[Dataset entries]
_ _ _ _
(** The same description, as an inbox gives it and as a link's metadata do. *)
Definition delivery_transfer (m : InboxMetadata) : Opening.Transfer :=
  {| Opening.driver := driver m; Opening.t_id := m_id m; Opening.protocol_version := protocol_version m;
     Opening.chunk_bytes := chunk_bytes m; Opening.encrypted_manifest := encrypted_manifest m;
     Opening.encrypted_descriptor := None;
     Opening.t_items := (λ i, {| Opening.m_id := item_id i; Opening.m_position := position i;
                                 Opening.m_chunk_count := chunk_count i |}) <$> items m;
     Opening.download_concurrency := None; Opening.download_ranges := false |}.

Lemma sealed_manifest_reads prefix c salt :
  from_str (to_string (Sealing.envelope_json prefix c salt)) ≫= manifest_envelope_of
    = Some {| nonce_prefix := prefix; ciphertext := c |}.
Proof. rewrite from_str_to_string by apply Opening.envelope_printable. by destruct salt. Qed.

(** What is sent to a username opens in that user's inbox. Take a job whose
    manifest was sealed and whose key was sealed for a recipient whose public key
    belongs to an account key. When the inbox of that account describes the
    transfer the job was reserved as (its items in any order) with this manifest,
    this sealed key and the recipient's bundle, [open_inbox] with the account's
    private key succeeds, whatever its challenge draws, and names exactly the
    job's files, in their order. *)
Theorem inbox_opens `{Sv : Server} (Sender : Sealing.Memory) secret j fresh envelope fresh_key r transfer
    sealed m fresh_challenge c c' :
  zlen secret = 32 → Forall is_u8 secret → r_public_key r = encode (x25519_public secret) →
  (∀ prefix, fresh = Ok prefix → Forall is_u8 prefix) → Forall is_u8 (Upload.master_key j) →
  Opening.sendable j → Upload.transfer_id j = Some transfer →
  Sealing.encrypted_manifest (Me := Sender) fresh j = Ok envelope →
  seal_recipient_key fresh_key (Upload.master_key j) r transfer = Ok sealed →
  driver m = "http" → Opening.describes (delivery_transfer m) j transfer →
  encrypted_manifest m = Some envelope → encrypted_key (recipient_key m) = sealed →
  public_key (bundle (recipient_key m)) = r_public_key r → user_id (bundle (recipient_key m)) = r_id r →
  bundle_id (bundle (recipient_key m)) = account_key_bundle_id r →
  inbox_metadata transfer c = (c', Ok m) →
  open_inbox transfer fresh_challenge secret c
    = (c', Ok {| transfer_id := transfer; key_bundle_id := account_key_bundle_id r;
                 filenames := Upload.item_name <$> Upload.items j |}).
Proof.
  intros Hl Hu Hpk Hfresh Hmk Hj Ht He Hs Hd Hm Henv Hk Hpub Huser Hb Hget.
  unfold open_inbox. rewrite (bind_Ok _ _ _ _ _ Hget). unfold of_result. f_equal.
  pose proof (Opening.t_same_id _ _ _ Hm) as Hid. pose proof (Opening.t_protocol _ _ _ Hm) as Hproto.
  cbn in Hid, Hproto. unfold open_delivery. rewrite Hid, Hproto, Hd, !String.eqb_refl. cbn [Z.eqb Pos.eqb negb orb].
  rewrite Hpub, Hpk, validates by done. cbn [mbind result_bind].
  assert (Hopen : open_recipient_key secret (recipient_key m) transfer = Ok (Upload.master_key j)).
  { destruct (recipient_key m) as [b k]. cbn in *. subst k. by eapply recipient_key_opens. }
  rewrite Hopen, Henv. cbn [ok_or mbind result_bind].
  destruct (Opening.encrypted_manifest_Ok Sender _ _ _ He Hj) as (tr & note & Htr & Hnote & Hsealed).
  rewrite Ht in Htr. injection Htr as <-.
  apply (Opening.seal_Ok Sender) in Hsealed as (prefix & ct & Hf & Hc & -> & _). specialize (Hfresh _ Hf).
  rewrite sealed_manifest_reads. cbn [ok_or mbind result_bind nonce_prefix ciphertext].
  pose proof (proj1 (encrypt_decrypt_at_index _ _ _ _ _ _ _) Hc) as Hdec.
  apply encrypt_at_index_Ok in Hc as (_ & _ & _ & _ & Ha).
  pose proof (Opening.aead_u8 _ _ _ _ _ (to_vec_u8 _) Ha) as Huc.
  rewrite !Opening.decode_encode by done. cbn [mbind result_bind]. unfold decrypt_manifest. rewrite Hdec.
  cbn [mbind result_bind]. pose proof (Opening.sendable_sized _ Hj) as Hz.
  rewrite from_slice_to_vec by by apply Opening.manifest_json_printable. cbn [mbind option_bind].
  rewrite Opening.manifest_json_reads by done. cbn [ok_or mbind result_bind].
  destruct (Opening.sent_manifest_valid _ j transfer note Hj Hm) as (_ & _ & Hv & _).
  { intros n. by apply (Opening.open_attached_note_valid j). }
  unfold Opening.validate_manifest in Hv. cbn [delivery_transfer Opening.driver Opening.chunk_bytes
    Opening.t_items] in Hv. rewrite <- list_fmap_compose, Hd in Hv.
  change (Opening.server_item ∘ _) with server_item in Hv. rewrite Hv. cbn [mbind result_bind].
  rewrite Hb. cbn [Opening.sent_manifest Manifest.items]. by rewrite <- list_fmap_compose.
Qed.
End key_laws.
_ _ _ _
_Brief_
Set down the lines above as they stand, starting with the first line and ending with the line that contains "Opening.encrypted_descriptor := None;".

_Task result_
(** The same description, as an inbox gives it and as a link's metadata do. *)
Definition delivery_transfer (m : InboxMetadata) : Opening.Transfer :=
  {| Opening.driver := driver m; Opening.t_id := m_id m; Opening.protocol_version := protocol_version m;
     Opening.chunk_bytes := chunk_bytes m; Opening.encrypted_manifest := encrypted_manifest m;
     Opening.encrypted_descriptor := None;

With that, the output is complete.